How many of the lines below include the word "left"? Only the number should be given.

============

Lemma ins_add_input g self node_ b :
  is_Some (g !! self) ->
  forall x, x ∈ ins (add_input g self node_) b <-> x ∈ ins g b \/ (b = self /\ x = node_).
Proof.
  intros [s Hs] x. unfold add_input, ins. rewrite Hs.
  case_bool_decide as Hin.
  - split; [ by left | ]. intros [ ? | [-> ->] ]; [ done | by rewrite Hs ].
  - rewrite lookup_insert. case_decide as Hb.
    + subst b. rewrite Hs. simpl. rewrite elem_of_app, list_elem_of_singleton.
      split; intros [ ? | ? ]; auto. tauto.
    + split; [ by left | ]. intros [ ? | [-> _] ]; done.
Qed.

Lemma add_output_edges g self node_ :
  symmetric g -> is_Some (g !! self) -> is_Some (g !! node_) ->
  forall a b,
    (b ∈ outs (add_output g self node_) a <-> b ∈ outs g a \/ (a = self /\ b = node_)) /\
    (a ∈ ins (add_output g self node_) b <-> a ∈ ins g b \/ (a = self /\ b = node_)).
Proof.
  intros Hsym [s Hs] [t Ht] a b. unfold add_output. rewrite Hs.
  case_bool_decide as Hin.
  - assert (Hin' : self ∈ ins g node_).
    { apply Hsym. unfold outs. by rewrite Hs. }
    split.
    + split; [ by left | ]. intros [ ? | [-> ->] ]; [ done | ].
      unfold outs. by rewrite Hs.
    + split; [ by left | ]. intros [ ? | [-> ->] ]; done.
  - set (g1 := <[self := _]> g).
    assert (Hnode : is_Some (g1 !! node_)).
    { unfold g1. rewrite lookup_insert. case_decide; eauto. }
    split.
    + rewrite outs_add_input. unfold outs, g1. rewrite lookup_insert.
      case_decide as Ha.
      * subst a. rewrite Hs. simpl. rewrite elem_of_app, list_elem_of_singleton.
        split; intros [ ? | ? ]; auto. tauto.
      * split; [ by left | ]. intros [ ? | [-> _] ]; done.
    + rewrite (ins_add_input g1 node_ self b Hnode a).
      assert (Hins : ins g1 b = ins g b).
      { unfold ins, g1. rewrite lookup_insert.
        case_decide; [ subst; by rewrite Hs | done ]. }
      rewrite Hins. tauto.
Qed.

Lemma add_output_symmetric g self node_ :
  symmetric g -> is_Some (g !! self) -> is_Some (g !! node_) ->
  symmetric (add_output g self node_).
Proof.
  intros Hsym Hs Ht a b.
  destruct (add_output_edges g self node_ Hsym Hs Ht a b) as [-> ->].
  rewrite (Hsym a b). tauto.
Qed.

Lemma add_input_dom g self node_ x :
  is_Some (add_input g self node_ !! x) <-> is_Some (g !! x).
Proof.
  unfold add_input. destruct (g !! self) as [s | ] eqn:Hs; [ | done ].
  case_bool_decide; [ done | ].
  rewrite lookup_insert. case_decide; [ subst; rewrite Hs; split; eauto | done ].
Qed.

============

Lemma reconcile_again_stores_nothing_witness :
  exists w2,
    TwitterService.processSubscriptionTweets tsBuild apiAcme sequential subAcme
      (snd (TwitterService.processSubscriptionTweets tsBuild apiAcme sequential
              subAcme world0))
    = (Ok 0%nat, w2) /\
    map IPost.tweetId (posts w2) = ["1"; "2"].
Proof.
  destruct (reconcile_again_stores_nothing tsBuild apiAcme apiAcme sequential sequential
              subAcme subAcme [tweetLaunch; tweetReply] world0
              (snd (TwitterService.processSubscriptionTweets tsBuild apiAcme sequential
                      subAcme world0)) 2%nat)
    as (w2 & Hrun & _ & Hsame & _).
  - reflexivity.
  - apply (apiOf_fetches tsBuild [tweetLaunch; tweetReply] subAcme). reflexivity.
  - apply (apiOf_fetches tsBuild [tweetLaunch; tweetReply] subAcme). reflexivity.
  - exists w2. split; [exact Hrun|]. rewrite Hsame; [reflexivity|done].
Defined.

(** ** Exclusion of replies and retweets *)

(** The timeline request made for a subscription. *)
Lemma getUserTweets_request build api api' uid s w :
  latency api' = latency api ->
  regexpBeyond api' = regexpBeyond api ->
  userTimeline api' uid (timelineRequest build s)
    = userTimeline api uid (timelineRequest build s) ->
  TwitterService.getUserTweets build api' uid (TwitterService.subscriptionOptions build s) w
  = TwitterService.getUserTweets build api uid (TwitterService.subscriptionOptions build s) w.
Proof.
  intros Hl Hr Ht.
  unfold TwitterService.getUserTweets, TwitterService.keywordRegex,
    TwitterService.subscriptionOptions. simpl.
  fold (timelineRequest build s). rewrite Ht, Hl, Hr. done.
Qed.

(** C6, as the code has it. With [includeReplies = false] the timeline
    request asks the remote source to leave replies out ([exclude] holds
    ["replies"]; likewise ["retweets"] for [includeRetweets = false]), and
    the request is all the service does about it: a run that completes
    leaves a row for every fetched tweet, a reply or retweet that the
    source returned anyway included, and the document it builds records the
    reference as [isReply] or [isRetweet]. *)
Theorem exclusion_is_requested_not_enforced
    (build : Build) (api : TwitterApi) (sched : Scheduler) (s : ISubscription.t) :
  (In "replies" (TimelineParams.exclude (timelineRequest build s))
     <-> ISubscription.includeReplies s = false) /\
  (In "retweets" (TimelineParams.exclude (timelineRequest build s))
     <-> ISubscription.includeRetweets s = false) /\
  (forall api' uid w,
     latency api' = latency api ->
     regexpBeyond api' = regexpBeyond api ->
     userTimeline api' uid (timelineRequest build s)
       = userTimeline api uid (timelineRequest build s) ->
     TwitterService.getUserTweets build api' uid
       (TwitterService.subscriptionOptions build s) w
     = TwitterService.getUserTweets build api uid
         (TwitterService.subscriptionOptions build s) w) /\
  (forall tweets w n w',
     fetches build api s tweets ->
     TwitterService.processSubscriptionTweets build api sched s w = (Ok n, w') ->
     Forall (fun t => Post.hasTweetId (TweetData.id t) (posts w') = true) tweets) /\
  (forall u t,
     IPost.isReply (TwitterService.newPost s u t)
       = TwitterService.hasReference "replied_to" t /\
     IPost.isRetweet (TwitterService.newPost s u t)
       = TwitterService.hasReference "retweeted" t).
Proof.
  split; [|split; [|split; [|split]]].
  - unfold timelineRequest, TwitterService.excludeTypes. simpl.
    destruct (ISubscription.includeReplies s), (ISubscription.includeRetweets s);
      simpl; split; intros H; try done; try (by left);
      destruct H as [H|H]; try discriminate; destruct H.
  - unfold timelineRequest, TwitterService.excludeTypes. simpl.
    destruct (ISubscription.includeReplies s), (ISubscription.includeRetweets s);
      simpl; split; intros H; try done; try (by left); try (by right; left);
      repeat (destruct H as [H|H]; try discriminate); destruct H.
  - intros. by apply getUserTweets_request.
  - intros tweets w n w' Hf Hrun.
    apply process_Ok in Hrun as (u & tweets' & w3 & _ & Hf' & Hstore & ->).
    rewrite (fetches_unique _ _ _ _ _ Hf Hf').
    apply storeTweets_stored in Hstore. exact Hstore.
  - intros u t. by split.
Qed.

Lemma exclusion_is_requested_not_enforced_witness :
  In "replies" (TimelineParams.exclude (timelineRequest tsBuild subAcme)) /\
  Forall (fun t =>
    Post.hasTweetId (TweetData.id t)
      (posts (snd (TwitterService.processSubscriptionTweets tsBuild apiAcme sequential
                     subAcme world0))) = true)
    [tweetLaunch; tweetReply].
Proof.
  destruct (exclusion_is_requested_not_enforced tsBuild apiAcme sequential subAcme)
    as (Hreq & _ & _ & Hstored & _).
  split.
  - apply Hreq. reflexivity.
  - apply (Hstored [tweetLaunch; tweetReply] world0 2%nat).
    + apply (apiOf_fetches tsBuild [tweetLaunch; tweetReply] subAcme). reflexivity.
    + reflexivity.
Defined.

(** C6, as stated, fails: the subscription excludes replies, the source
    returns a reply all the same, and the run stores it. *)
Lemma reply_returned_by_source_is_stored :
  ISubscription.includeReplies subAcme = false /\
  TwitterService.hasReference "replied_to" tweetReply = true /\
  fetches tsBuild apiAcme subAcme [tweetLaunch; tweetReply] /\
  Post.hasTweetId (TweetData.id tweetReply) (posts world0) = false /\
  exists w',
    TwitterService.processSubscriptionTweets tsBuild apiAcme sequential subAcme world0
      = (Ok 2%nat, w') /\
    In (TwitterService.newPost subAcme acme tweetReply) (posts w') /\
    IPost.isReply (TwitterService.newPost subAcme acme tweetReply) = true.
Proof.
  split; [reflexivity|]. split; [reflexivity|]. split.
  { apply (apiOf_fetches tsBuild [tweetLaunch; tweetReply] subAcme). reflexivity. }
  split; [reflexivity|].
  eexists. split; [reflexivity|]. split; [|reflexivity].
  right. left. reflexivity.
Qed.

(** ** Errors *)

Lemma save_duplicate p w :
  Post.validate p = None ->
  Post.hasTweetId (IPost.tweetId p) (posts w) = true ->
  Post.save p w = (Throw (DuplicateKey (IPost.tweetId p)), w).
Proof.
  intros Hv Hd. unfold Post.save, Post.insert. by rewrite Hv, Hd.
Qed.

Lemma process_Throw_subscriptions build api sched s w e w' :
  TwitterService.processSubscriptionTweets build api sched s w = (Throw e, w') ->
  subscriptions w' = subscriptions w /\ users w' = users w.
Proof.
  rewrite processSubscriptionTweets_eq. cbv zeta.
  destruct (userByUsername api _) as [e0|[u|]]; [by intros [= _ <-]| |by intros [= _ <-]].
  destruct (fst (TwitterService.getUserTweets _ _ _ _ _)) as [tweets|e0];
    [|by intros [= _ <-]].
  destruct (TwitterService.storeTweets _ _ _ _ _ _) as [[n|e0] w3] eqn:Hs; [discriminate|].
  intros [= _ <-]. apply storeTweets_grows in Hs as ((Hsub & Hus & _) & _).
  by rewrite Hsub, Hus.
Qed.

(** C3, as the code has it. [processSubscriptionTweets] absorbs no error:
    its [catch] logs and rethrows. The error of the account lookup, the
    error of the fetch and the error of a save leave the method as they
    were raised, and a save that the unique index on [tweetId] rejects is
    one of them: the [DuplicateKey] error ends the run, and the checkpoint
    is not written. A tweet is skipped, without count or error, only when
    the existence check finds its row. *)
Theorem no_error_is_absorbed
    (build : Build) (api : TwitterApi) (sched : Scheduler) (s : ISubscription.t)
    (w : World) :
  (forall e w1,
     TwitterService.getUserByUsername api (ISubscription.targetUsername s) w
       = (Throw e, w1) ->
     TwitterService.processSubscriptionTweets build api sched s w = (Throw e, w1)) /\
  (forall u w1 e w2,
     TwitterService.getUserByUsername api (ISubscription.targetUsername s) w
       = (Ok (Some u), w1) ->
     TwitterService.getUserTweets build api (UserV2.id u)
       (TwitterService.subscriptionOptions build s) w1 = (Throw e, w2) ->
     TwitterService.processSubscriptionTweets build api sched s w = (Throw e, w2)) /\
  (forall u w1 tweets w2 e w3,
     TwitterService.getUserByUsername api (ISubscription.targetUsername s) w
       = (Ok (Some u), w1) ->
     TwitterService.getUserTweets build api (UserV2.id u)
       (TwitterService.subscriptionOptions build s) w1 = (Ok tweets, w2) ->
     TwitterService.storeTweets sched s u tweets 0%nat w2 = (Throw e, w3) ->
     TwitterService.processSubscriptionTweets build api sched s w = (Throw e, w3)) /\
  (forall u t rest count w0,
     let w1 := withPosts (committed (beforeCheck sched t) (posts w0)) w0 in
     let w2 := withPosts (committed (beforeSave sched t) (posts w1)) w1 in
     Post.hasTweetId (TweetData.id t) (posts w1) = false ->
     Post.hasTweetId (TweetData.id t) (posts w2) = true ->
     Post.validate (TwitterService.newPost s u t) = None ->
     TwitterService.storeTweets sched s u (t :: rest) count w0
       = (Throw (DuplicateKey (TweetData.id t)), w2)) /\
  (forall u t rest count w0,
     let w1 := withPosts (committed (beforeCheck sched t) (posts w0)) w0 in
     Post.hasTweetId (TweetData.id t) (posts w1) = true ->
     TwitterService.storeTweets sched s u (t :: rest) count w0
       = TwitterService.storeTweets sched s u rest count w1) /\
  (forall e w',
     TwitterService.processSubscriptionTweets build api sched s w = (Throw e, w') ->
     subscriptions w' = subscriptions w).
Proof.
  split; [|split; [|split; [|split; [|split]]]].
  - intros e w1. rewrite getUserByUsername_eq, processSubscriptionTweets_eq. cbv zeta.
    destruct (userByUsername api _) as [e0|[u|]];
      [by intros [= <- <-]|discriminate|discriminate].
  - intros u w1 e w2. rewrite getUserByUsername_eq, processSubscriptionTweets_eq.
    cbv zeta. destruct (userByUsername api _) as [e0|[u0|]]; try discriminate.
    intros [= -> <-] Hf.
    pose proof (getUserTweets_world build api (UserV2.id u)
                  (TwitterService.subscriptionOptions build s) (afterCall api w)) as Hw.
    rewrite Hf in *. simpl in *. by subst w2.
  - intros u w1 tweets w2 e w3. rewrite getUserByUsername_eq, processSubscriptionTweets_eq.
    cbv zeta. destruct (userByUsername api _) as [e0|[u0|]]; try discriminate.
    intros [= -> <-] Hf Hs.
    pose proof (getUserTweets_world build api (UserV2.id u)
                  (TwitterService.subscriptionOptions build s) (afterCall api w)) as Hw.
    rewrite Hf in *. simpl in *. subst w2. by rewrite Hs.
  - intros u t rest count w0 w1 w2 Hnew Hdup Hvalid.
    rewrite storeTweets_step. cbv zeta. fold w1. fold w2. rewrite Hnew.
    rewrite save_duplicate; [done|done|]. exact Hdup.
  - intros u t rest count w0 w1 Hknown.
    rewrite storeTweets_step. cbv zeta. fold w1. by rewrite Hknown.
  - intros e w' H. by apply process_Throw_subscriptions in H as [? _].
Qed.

============

▶ [EXERCISE OUTPUT]: 8